(** X24. [fptop] reads only. It answers "No FP data found." exactly when
    the ledger is empty; otherwise it lists [min 5 n] of the [n] ledger
    entries, each listed user once and with the stored score, the larger
    score first and for equal scores the smaller user id first; and every
    entry it leaves out ranks after every entry it lists. *)
Theorem fptop_spec (s : store) :
  exists rows : list (Z * Z),
    fptop s = (Ok (match rows with [] => None | _ => Some rows end), s)
    /\ length rows = Nat.min 5 (size (user_fp s))
    /\ StronglySorted ranked rows
    /\ List.NoDup (map fst rows)
    /\ (forall u v, In (u, v) rows -> user_fp s !! u = Some v)
    /\ (forall u v, user_fp s !! u = Some v ->
          In (u, v) rows \/ forall r, In r rows -> ranked r (u, v))
    /\ (rows = [] <-> user_fp s = ∅).
Proof.
  assert (List.NoDup (map fst (map_to_list (user_fp s)))) as Hkeys.
  { rewrite <- fmap_is_map. apply NoDup_ListNoDup, NoDup_fst_map_to_list. }
  destruct (top_five (map_to_list (user_fp s)) Hkeys)
    as (Hlen & Hsorted & Hnd & Hin & Htop & Hnil).
  exists (firstn 5 (rank (map_to_list (user_fp s)))).
  split; [reflexivity|]. split; [by rewrite Hlen, length_map_to_list|].
  split; [exact Hsorted|]. split; [exact Hnd|]. split; [|split].
  - intros u v Hr. apply elem_of_map_to_list, list_elem_of_In. by apply Hin.
  - intros u v Hu. apply Htop. by apply list_elem_of_In, elem_of_map_to_list.
  - rewrite Hnil. split; [apply map_to_list_empty_iff | intros ->; apply map_to_list_empty].
Qed.

Lemma in_group_counts (rows : list wrow) (u n : Z) :
  In (u, n) (group_counts rows) <->
  where_user u rows <> [] /\ n = Z.of_nat (length (where_user u rows)).
Proof.
  unfold group_counts. rewrite in_map_iff. split.
  - intros (user & [= -> <-] & Hin). apply nodup_In, in_map_iff in Hin as (r & Hr & Hin).
    split; [|reflexivity]. intros Hnil.
    assert (In r (where_user u rows)) as Hr'.
    { unfold where_user. apply filter_In. split; [exact Hin|]. by apply Z.eqb_eq. }
    by rewrite Hnil in Hr'.
  - intros [Hne ->]. exists u. split; [reflexivity|]. apply nodup_In, in_map_iff.
    destruct (where_user u rows) as [|r l] eqn:Hw; [done|].
    assert (In r (where_user u rows)) as Hr by (rewrite Hw; by left).
    unfold where_user in Hr. apply filter_In in Hr as [Hin Hu]. apply Z.eqb_eq in Hu.
    by exists r.
Qed.

Lemma group_counts_users (rows : list wrow) :
  List.NoDup (map fst (group_counts rows)).
Proof.
  unfold group_counts. rewrite map_map. simpl. rewrite map_id. apply NoDup_nodup.
Qed.

(** X25. [warntop], on a warnings table with a [user_id] column, reads
    only. It answers "No warnings recorded." exactly when the table has no
    record; otherwise it lists at most five users, each once, with the
    number of that user's records (at least 1), the larger number first and
    for equal numbers the smaller user id first; and every user with a
    record who is left out ranks after every user listed. *)
Theorem warntop_spec (s : store) (t : wtable) :
  user_warnings s = Some t -> has_col "user_id" t = true ->
  exists rows : list (Z * Z),
    warntop s = (Ok (match rows with [] => None | _ => Some rows end), s)
    /\ (length rows <= 5)%nat
    /\ StronglySorted ranked rows
    /\ List.NoDup (map fst rows)
    /\ (forall u n, In (u, n) rows ->
          n = Z.of_nat (length (where_user u (wt_rows t))) /\ 1 <= n)
    /\ (forall u, where_user u (wt_rows t) <> [] ->
          let n := Z.of_nat (length (where_user u (wt_rows t))) in
          In (u, n) rows \/ forall r, In r rows -> ranked r (u, n))
    /\ (rows = [] <-> wt_rows t = []).
Proof.
  intros Hs Huser.
  destruct (top_five (group_counts (wt_rows t)) (group_counts_users _))
    as (Hlen & Hsorted & Hnd & Hin & Htop & Hnil).
  exists (firstn 5 (rank (group_counts (wt_rows t)))).
  split.
  { unfold warntop. run_connection. unfold select_top_warnings. rewrite Hs, Huser.
    reflexivity. }
  split; [rewrite Hlen; lia|]. split; [exact Hsorted|]. split; [exact Hnd|].
  split; [|split].
  - intros u n Hr. apply Hin, in_group_counts in Hr as [Hne ->]. split; [reflexivity|].
    destruct (where_user u (wt_rows t)); [done | simpl; lia].
  - intros u Hne n. apply Htop. by apply in_group_counts.
  - rewrite Hnil. unfold group_counts. split.
    + intros Hg. apply map_eq_nil in Hg.
      destruct (wt_rows t) as [|r l]; [reflexivity|]. exfalso.
      assert (In (w_user r) (nodup Z.eq_dec (map w_user (r :: l)))) as H
        by (apply nodup_In; by left).
      by rewrite Hg in H.
    + intros ->. reflexivity.
Qed.

Lemma warntop_spec_witness :
  let t := {| wt_cols := current_columns;
              wt_rows := [WRow 1 5 None (Some "a") (Some "d"); WRow 2 6 None (Some "b") (Some "d");
                          WRow 3 6 None (Some "c") (Some "d")];
              wt_seq := 3 |} in
  exists rows,
    warntop (Store ∅ (Some t) None) = (Ok (Some rows), Store ∅ (Some t) None)
    /\ rows = [(6, 2); (5, 1)].
Proof.
  intros t.
  destruct (warntop_spec (Store ∅ (Some t) None) t eq_refl eq_refl)
    as (rows & Hrun & _).
  assert (fst (warntop (Store ∅ (Some t) None)) = Ok (Some [(6, 2); (5, 1)])) as H
    by reflexivity.
  rewrite Hrun in H. simpl in H.
  destruct rows as [|r rows]; [discriminate|]. injection H as Hr Hrows.
  exists (r :: rows). split; [exact Hrun | by rewrite Hr, Hrows].
Defined.

(** ** Restarting *)

Lemma startup_without_legacy_column (today : string) (s : store) (t : wtable) :
  user_warnings s = Some t -> "warnings" ∉ table_info (Some t) ->
  startup today s = (Ok tt, s).
Proof.
  intros Hs Hcols. unfold startup, bind.
  assert (ensure_warning_schema s = (Ok tt, s)) as ->.
  { destruct s as [fp w scratch]. simpl in Hs. subst w. reflexivity. }
  unfold migrate_user_warnings_table, with_connection.
  rewrite migrate_body_current; [reflexivity|]. by rewrite Hs.
Qed.

Lemma startup_migrates (today : string) (s : store) (t : wtable) (c' : conn) :
  user_warnings s = Some t ->
  migrate_body today (connect s) = (Ok tt, c') ->
  startup today s = (Ok tt, durable c').
Proof.
  intros Hs Hrun. unfold startup, bind.
  assert (ensure_warning_schema s = (Ok tt, s)) as ->.
  { destruct s as [fp w scratch]. simpl in Hs. subst w. reflexivity. }
  unfold migrate_user_warnings_table, with_connection. by rewrite Hrun.
Qed.

(** X26. Start-up is stable. On a database without a leftover scratch
    table, whose warnings table (if any) has a [user_id] column, the
    start-up code succeeds, leaves the scores alone, leaves a table without
    the legacy [warnings] column exactly as it is, and a second start-up
    (on any later day) changes nothing more. *)
Theorem startup_is_stable (today later : string) (s : store) :
  _uw_new s = None ->
  (forall t, user_warnings s = Some t -> has_col "user_id" t = true) ->
  exists s',
    startup today s = (Ok tt, s')
    /\ startup later s' = (Ok tt, s')
    /\ user_fp s' = user_fp s
    /\ (forall t, user_warnings s = Some t -> "warnings" ∉ table_info (Some t) -> s' = s).
Proof.
  intros Hnew Huser. destruct (user_warnings s) as [t|] eqn:Hs.
  - specialize (Huser t eq_refl).
    destruct (decide ("warnings" ∈ table_info (Some t))) as [Hlegacy | Hcurrent].
    + assert (forall es,
                startup later (set_uw_new None (set_user_warnings (Some (filled_table es)) s))
                = (Ok tt, set_uw_new None (set_user_warnings (Some (filled_table es)) s)))
        as Hagain.
      { intros es. apply (startup_without_legacy_column _ _ (filled_table es)).
        - by destruct s.
        - decide_columns. }
      destruct (decide (({["reason"; "date"]} : gset string) ⊆ table_info (Some t)))
        as [Hsub | Hnot].
      * destruct (migrate_body_mixed today s t Hs Hnew Hlegacy Hsub Huser)
          as (c' & Hrun & Hd & _).
        exists (durable c'). split; [by apply (startup_migrates today s t)|].
        rewrite Hd. split; [apply Hagain|]. split; [by destruct s|].
        intros t0 [= <-] Hc. contradiction.
      * destruct (migrate_body_oldest today s t Hs Hnew Hlegacy Hnot Huser)
          as (c' & Hrun & Hd & _).
        exists (durable c'). split; [by apply (startup_migrates today s t)|].
        rewrite Hd. split; [apply Hagain|]. split; [by destruct s|].
        intros t0 [= <-] Hc. contradiction.
    + exists s. split; [by apply (startup_without_legacy_column _ _ t)|].
      split; [by apply (startup_without_legacy_column _ _ t)|]. split; [reflexivity|].
      reflexivity.
  - destruct s as [fp w scratch]. simpl in Hs, Hnew. subst w scratch.
    exists (Store fp (Some (empty_table minimal_columns)) None).
    split; [reflexivity|]. split; [|split; [reflexivity | discriminate]].
    apply (startup_without_legacy_column _ _ (empty_table minimal_columns)); [reflexivity|].
    decide_columns.
Qed.

Lemma startup_is_stable_witness :
  let legacy := {| wt_cols := [Column "user_id" false false; Column "warnings" true false];
                   wt_rows := [WRow 7 7 (Some 2) None None];
                   wt_seq := 0 |} in
  exists s',
    startup "2024-05-01" (Store ∅ (Some legacy) None) = (Ok tt, s')
    /\ startup "2024-05-02" s' = (Ok tt, s').
Proof.
  intros legacy.
  destruct (startup_is_stable "2024-05-01" "2024-05-02" (Store ∅ (Some legacy) None) eq_refl)
    as (s' & H1 & H2 & _).
  - intros t [= <-]. reflexivity.
  - exists s'. split; assumption.
Defined.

==================================================

*What to work on*: Looking at the entries above, how many lines contain "Htop"? State the number and nothing more.

*Answer for this exercise*: 4